===== Material for this task

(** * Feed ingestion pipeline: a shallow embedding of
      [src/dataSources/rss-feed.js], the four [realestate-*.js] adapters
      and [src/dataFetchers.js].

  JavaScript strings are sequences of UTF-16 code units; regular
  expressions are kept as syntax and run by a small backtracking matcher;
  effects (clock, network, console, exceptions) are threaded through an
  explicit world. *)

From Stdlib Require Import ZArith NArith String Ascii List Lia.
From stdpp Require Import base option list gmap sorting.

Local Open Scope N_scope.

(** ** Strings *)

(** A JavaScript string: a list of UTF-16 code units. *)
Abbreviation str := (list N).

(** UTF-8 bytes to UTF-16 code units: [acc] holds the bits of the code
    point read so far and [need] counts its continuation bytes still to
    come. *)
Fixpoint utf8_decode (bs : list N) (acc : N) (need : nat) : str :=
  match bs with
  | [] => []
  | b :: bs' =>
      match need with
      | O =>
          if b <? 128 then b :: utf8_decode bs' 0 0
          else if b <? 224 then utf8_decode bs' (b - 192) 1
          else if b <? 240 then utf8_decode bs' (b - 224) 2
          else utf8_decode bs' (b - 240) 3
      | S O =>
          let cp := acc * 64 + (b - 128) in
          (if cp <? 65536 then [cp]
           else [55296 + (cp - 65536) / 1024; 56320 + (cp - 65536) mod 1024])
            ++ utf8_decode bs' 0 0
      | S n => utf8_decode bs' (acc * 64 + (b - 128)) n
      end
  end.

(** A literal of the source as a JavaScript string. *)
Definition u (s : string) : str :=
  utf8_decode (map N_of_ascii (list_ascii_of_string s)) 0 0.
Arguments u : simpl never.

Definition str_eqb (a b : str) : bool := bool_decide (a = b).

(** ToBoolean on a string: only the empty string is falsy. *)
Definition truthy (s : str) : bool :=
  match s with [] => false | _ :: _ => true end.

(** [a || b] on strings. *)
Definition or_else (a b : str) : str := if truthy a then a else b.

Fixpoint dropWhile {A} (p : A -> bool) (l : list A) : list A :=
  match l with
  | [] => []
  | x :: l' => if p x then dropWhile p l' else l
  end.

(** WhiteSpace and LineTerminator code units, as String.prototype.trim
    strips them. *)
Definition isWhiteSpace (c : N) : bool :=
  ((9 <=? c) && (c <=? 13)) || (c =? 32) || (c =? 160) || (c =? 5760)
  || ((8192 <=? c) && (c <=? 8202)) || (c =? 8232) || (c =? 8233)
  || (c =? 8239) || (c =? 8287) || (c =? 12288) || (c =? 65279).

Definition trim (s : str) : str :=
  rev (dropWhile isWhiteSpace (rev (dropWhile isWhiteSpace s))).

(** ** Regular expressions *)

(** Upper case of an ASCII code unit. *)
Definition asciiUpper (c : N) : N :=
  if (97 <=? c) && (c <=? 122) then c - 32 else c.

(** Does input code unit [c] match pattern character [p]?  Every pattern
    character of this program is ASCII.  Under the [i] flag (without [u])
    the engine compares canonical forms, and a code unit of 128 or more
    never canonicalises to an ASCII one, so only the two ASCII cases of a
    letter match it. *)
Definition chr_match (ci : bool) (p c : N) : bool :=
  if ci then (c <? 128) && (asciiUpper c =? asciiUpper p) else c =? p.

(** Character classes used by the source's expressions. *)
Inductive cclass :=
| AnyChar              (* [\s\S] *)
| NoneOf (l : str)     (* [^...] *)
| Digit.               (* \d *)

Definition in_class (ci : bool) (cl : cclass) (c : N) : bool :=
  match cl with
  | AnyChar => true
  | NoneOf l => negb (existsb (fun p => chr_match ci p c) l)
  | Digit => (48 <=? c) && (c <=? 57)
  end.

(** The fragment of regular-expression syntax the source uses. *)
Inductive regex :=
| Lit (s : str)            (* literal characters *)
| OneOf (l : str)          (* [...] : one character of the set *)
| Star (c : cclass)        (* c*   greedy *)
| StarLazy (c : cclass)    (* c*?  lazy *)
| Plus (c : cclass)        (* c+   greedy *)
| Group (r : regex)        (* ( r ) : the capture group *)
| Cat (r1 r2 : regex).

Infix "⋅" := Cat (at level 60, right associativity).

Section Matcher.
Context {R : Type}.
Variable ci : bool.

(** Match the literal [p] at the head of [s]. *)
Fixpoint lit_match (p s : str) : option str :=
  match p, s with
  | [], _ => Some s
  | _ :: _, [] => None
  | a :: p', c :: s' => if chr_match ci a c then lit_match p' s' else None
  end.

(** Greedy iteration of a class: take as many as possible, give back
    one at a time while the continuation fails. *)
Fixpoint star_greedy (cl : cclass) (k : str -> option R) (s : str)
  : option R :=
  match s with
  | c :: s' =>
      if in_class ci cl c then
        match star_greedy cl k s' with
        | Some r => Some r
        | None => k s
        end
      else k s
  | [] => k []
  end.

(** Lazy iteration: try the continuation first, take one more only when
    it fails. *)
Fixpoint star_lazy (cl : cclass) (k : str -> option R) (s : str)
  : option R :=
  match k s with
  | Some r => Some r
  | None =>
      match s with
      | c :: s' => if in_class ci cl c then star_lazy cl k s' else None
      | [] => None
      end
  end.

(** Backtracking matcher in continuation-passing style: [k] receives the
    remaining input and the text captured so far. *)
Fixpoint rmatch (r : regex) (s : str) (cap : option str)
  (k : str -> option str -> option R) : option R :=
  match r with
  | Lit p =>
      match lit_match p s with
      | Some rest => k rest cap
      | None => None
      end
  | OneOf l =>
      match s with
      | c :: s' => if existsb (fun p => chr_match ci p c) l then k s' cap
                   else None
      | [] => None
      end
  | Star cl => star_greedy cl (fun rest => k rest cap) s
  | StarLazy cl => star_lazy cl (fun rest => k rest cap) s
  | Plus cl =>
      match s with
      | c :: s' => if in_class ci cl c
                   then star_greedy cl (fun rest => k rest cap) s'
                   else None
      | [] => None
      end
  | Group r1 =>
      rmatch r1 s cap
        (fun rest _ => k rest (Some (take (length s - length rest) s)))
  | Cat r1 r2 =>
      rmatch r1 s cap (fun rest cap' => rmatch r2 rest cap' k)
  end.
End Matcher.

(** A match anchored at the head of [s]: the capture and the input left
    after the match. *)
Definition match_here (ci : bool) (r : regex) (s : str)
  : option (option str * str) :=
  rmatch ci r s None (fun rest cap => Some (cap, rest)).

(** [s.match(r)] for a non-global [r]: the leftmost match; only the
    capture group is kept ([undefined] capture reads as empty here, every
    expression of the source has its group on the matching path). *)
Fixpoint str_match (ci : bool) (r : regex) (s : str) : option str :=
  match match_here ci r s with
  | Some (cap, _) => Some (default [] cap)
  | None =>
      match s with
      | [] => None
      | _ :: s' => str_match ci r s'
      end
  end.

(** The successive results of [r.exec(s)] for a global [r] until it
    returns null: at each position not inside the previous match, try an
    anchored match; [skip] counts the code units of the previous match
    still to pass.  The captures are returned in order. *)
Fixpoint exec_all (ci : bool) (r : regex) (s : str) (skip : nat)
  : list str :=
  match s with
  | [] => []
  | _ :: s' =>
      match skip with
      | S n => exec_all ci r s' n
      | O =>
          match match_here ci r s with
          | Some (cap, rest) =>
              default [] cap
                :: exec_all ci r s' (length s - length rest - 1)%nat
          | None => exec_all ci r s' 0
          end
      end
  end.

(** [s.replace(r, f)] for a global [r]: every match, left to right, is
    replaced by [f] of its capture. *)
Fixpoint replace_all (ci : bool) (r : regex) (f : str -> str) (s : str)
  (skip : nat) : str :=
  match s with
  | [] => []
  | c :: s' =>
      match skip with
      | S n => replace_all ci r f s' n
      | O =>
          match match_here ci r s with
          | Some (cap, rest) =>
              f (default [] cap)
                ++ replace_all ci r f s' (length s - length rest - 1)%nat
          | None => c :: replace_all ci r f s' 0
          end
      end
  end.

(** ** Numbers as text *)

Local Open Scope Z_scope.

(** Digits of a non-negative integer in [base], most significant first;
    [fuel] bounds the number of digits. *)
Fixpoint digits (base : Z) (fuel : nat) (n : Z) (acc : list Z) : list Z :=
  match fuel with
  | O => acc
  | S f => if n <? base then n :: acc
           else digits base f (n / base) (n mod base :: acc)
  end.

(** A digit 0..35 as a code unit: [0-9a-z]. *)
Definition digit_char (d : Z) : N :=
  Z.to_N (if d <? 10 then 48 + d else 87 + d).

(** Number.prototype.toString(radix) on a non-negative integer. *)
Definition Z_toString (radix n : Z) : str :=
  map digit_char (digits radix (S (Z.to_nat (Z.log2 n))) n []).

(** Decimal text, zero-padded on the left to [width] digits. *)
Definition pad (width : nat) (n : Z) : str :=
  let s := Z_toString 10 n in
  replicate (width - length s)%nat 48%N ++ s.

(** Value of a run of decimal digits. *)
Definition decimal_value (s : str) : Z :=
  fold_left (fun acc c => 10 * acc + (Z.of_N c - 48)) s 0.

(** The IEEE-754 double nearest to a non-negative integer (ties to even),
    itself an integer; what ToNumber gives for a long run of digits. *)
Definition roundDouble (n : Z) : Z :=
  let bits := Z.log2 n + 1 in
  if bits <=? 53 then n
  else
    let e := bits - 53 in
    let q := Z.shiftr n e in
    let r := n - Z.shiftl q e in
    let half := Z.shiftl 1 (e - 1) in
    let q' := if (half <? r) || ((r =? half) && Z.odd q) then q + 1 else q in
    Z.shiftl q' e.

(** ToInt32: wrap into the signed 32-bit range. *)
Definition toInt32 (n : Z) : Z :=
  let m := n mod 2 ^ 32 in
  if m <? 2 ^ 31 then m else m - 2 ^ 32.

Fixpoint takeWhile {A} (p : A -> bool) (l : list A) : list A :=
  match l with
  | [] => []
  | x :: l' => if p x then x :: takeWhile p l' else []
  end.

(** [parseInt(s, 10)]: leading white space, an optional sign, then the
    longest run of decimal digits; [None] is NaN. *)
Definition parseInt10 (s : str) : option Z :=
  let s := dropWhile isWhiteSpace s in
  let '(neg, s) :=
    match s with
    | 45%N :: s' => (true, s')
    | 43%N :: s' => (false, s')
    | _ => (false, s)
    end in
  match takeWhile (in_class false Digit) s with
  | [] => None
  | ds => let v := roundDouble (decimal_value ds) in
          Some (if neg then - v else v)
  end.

==========

Prompt —
Every line from the line containing "f s' (length" through the line containing "Definition decimal_value (s" in the records above must be retyped exactly. Leave out the rest.

Answer space —
                ++ replace_all ci r f s' (length s - length rest - 1)%nat
          | None => c :: replace_all ci r f s' 0
          end
      end
  end.

(** ** Numbers as text *)

Local Open Scope Z_scope.

(** Digits of a non-negative integer in [base], most significant first;
    [fuel] bounds the number of digits. *)
Fixpoint digits (base : Z) (fuel : nat) (n : Z) (acc : list Z) : list Z :=
  match fuel with
  | O => acc
  | S f => if n <? base then n :: acc
           else digits base f (n / base) (n mod base :: acc)
  end.

(** A digit 0..35 as a code unit: [0-9a-z]. *)
Definition digit_char (d : Z) : N :=
  Z.to_N (if d <? 10 then 48 + d else 87 + d).

(** Number.prototype.toString(radix) on a non-negative integer. *)
Definition Z_toString (radix n : Z) : str :=
  map digit_char (digits radix (S (Z.to_nat (Z.log2 n))) n []).

(** Decimal text, zero-padded on the left to [width] digits. *)
Definition pad (width : nat) (n : Z) : str :=
  let s := Z_toString 10 n in
  replicate (width - length s)%nat 48%N ++ s.

(** Value of a run of decimal digits. *)
Definition decimal_value (s : str) : Z :=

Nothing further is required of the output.